Saved data entries
- - - -

(** [applyCORS]. *)
Definition applyCORS (sm : SecurityMiddleware) (w : ResponseWriter)
    (r : Request) : ResponseWriter :=
  let origin := Get (ReqHeader r) "Origin" in
  let w1 :=
    if decide (length (CORSOrigins (config sm)) = 0%nat)
    then SetHeader w "Access-Control-Allow-Origin" "*"
    else (allowOrigin (CORSOrigins (config sm)) origin w).1 in
  let w2 := SetHeader w1 "Access-Control-Allow-Methods"
              "GET, POST, PUT, DELETE, OPTIONS" in
  let w3 := SetHeader w2 "Access-Control-Allow-Headers"
              "Content-Type, Authorization, X-Requested-With" in
  let w4 := SetHeader w3 "Access-Control-Allow-Credentials" "true" in
  SetHeader w4 "Access-Control-Max-Age" "86400".

(** [applySecurityHeaders]. *)
Definition applySecurityHeaders (w : ResponseWriter) : ResponseWriter :=
  let w1 := SetHeader w "X-Content-Type-Options" "nosniff" in
  let w2 := SetHeader w1 "X-Frame-Options" "DENY" in
  let w3 := SetHeader w2 "X-XSS-Protection" "1; mode=block" in
  let w4 := SetHeader w3 "Referrer-Policy" "strict-origin-when-cross-origin" in
  SetHeader w4 "Content-Security-Policy"
    "default-src 'self'; script-src 'self'; style-src 'self' 'unsafe-inline'".

(** [Handler]: the middleware around the downstream handler [next], serving
    one request at clock value [now]. *)
Definition Handler (sm : SecurityMiddleware) (next : GoHTTP.Handler)
    (now : Time) (w : ResponseWriter) (r : Request)
  : ResponseWriter * SecurityMiddleware :=
  let '(ok, w0, sm') := checkRateLimit sm now r w in
  if negb ok then (w0, sm')
  else
    let w1 := applyCORS sm' w0 r in
    let w2 := if EnableSecurityHeaders (config sm')
              then applySecurityHeaders w1 else w1 in
    if decide (Method r = MethodOptions)
    then (WriteHeader w2 StatusOK, sm')
    else (next w2 r, sm').

(** The writer as the middleware leaves it for the preflight answer or the
    downstream handler: the second and third stage of [Handler]. *)
Definition prepared (sm : SecurityMiddleware) (w : ResponseWriter)
    (r : Request) : ResponseWriter :=
  let w1 := applyCORS sm w r in
  if EnableSecurityHeaders (config sm) then applySecurityHeaders w1 else w1.

(** A sequence of calls of [checkRateLimit], each on a writer of its own:
    the verdicts and the registry left behind. *)
Fixpoint checkAll (sm : SecurityMiddleware) (batch : list (Time * Request))
  : list bool * SecurityMiddleware :=
  match batch with
  | [] => ([], sm)
  | (now, r) :: rest =>
      let '(ok, _, sm1) := checkRateLimit sm now r NewRecorder in
      let '(oks, sm2) := checkAll sm1 rest in
      (ok :: oks, sm2)
  end.

(** The downstream handler of the package's tests: status 200 and a short
    body. *)
Definition okHandler : GoHTTP.Handler :=
  λ w _, Write (WriteHeader w StatusOK) (Text "OK").

(** A bucket of capacity one that has just given out its token at time
    [t]. *)
Definition drained (d : Duration) (t : Z) : Limiter :=
  {| limit := rps d; burst := 1; tokens := 0%Qc; last := t |}.

End Middleware.

(** ** [pkg/server/health.go] *)

Module Health.
Import GoTime GoHTTP GoOS.

(** [HealthStatus] and [CheckStatus] are string types with two named
    values each. *)
Definition HealthStatus : Type := string.
Definition HealthStatusHealthy : HealthStatus := "healthy".
Definition HealthStatusUnhealthy : HealthStatus := "unhealthy".

Definition CheckStatus : Type := string.
Definition CheckStatusOK : CheckStatus := "ok".
Definition CheckStatusError : CheckStatus := "error".

(** [HealthResponse].  [Uptime] is a pointer, [None] being nil. *)
Record HealthResponse : Type := mkHealthResponse {
  Status : HealthStatus;
  Timestamp : Time;
  Version : string;
  Checks : gmap string CheckStatus;
  Uptime : option Duration;
  Details : gmap string string
}.

(** Modelled from the spec: package [provider] is not among the sources.
    The health checker consumes it through a readiness predicate and a
    dependency-probe call; a provider is what these calls answer.  The Slack
    client answers the probe [AuthTestContext(ctx)] with an error or without
    one; a deadline of the context that has run out is such an error. *)
Record SlackAPI : Type := mkSlackAPI {
  AuthTestContext : option string            (* the error, if any *)
}.

(** Modelled from the spec: [provider.ApiProvider], by the answers of
    [IsReady()] and [Slack()]. *)
Record ApiProvider : Type := mkApiProvider {
  IsReady : bool * option string;            (* ready, err *)
  Slack : option SlackAPI                    (* nil before it is set up *)
}.

(** [HealthChecker] (the logger left out); [provider] is a pointer, [None]
    being nil. *)
Record HealthChecker : Type := mkHealthChecker {
  provider : option ApiProvider;
  startTime : Time
}.

(** What a handler finds around it: the environment variables, the version
    string of package [version] and the clock. *)
Record Sys : Type := mkSys {
  environ : Environ;
  version : string;
  now : Time
}.

(** *** Calls into the provider

    A computation yields a value unless it panics, and leaves the list of
    calls it made into the provider. *)
Inductive Call : Type :=
| CallIsReady
| CallSlack
| CallAuthTest.

Record Run (A : Type) : Type := mkRun {
  result : option A;                         (* [None]: a run-time panic *)
  calls : list Call
}.
Arguments mkRun {A} _ _.
Arguments result {A} _.
Arguments calls {A} _.

Definition ret {A} (a : A) : Run A := mkRun (Some a) [].
Definition panic {A} : Run A := mkRun None [].
Definition call (c : Call) : Run unit := mkRun (Some tt) [c].
Definition bind {A B} (m : Run A) (f : A → Run B) : Run B :=
  match result m with
  | None => mkRun None (calls m)
  | Some a => let n := f a in mkRun (result n) (calls m ++ calls n)
  end.

Global Instance run_ret : MRet Run := @ret.
Global Instance run_bind : MBind Run := λ A B f m, bind m f.

(** A method call through a nil pointer panics. *)
Definition provider_IsReady (p : option ApiProvider) : Run (bool * option string) :=
  match p with
  | None => panic
  | Some p => call CallIsReady ;; ret (IsReady p)
  end.

Definition provider_Slack (p : option ApiProvider) : Run (option SlackAPI) :=
  match p with
  | None => panic
  | Some p => call CallSlack ;; ret (Slack p)
  end.

Definition slack_AuthTestContext (c : option SlackAPI) : Run (option string) :=
  match c with
  | None => panic
  | Some c => call CallAuthTest ;; ret (AuthTestContext c)
  end.

(** [checkCacheSystem]. *)
Definition checkCacheSystem (h : HealthChecker) : Run CheckStatus :=
  if decide (provider h = None) then ret CheckStatusError
  else
    '(ready, err) ← provider_IsReady (provider h);
    if bool_decide (err ≠ None) || negb ready then ret CheckStatusError
    else ret CheckStatusOK.
(** * SEA-AI/yolov5: box postprocessing, model assembly and graph execution

    A shallow embedding of
    - [horizon/yolotrt/postprocessing.py]: box format conversions, the
      in-place coordinate transforms and greedy non-maximum suppression;
    - [hybrids/inference/ahoy.py]: the presentation adapters [to_mode],
      [to_tf] and [to_qa];
    - [models/custom.py] (and its older sibling [horizon/models.py]): the
      cutoff search, the in-place assembly of [HorizonModel] and [Hydra]
      from a loaded detection model, the forward passes of both, and the
      registration of the hooks of [AHOY].

    Conventions.
    - Python exceptions are the [Raise] outcomes of [result].
    - numpy floating point numbers are idealised as exact rationals [Qc]:
      rounding, infinities and NaN are outside the model.
    - A numpy array of shape (N,4) is a list of rows, each row a 4-tuple. *)

From Stdlib Require Import ZArith QArith Qcanon Lia Lqa String.
From stdpp Require Import base option numbers list list_monad sorting strings gmap.

Local Open Scope Z_scope.

(** ** Python outcomes *)

Inductive exn : Type :=
  | IndexError
  | ValueError
  | TypeError
  | AttributeError
  | KeyError
  | ZeroDivisionError.

Inductive result (A : Type) : Type :=
  | Ok (a : A)
  | Raise (e : exn).
Arguments Ok {A} a.
Arguments Raise {A} e.

#[global] Instance result_ret : MRet result := fun _ a => Ok a.
#[global] Instance result_bind : MBind result := fun _ _ k m =>
  match m with
  | Ok a => k a
  | Raise e => Raise e
  end.
#[global] Instance result_fmap : FMap result := fun _ _ g m =>
  match m with
  | Ok a => Ok (g a)
  | Raise e => Raise e
  end.

(** [l[k]] for a non-negative position: [IndexError] out of range. *)
Definition index {A} (l : list A) (k : nat) : result A :=
  match l !! k with
  | Some a => Ok a
  | None => Raise IndexError
  end.

(** [l[k]] for a Python integer: negative positions count from the end. *)
Definition py_index {A} (l : list A) (k : Z) : result A :=
  let n := Z.of_nat (length l) in
  if decide (0 <= k < n) then index l (Z.to_nat k)
  else if decide (- n <= k < 0) then index l (Z.to_nat (n + k))
  else Raise IndexError.

(** [l[:k]]: a slice never raises, it clamps. *)
Definition py_slice_to {A} (l : list A) (k : Z) : list A :=
  let n := Z.of_nat (length l) in
  if decide (0 <= k) then take (Z.to_nat k) l
  else take (Z.to_nat (n + k)) l.

(** Fancy indexing [a[idx]] with an integer index array. *)
Definition take_idx {A} (a : list A) (idx : list nat) : result (list A) :=
  mapM (index a) idx.

(** A stateful computation over a store [St]: an exception leaves the
    store as it was when it was raised. *)
Definition stateful (St A : Type) : Type := St -> St * result A.

Definition sret {St A} (a : A) : stateful St A := fun h => (h, Ok a).
Definition sbind {St A B} (m : stateful St A) (k : A -> stateful St B)
  : stateful St B :=
  fun h => match m h with
           | (h, Ok a) => k a h
           | (h, Raise e) => (h, Raise e)
           end.
Definition lift {St A} (r : result A) : stateful St A := fun h => (h, r).

Notation "'do' x <- m ; k" := (sbind m (fun x => k))
  (at level 10, x name, m at level 100, k at level 200).
Notation "'do' ' pat <- m ; k" := (sbind m (fun x => match x with pat => k end))
  (at level 10, pat pattern, m at level 100, k at level 200).

Definition loc : Type := nat.

(** ** Numbers *)

Module Num.
Local Open Scope Qc_scope.

Definition of_Z (z : Z) : Qc := Q2Qc (inject_Z z).
Definition frac (a : Z) (b : positive) : Qc := Q2Qc (Qmake a b).

Definition leb (a b : Qc) : bool := Qle_bool a b.
Definition eqb (a b : Qc) : bool := Qeq_bool a b.

(** [np.maximum], [np.minimum] and [ndarray.clip] on scalars. *)
Definition maximum (a b : Qc) : Qc := if leb a b then b else a.
Definition minimum (a b : Qc) : Qc := if leb a b then a else b.
Definition clip (lo hi v : Qc) : Qc := minimum hi (maximum lo v).

Definition abs (a : Qc) : Qc := if leb 0 a then a else - a.

(** The literal [1e-7]. *)
Definition eps : Qc := frac 1 10000000.
End Num.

- - - -

TASK: Output the lines above between the one holding "then SetHeader w" and the one holding "script-src 'self'; style-src", inclusive, with nothing before or after them.

ANSWER FOR THE TASK:
    then SetHeader w "Access-Control-Allow-Origin" "*"
    else (allowOrigin (CORSOrigins (config sm)) origin w).1 in
  let w2 := SetHeader w1 "Access-Control-Allow-Methods"
              "GET, POST, PUT, DELETE, OPTIONS" in
  let w3 := SetHeader w2 "Access-Control-Allow-Headers"
              "Content-Type, Authorization, X-Requested-With" in
  let w4 := SetHeader w3 "Access-Control-Allow-Credentials" "true" in
  SetHeader w4 "Access-Control-Max-Age" "86400".

(** [applySecurityHeaders]. *)
Definition applySecurityHeaders (w : ResponseWriter) : ResponseWriter :=
  let w1 := SetHeader w "X-Content-Type-Options" "nosniff" in
  let w2 := SetHeader w1 "X-Frame-Options" "DENY" in
  let w3 := SetHeader w2 "X-XSS-Protection" "1; mode=block" in
  let w4 := SetHeader w3 "Referrer-Policy" "strict-origin-when-cross-origin" in
  SetHeader w4 "Content-Security-Policy"
    "default-src 'self'; script-src 'self'; style-src 'self' 'unsafe-inline'".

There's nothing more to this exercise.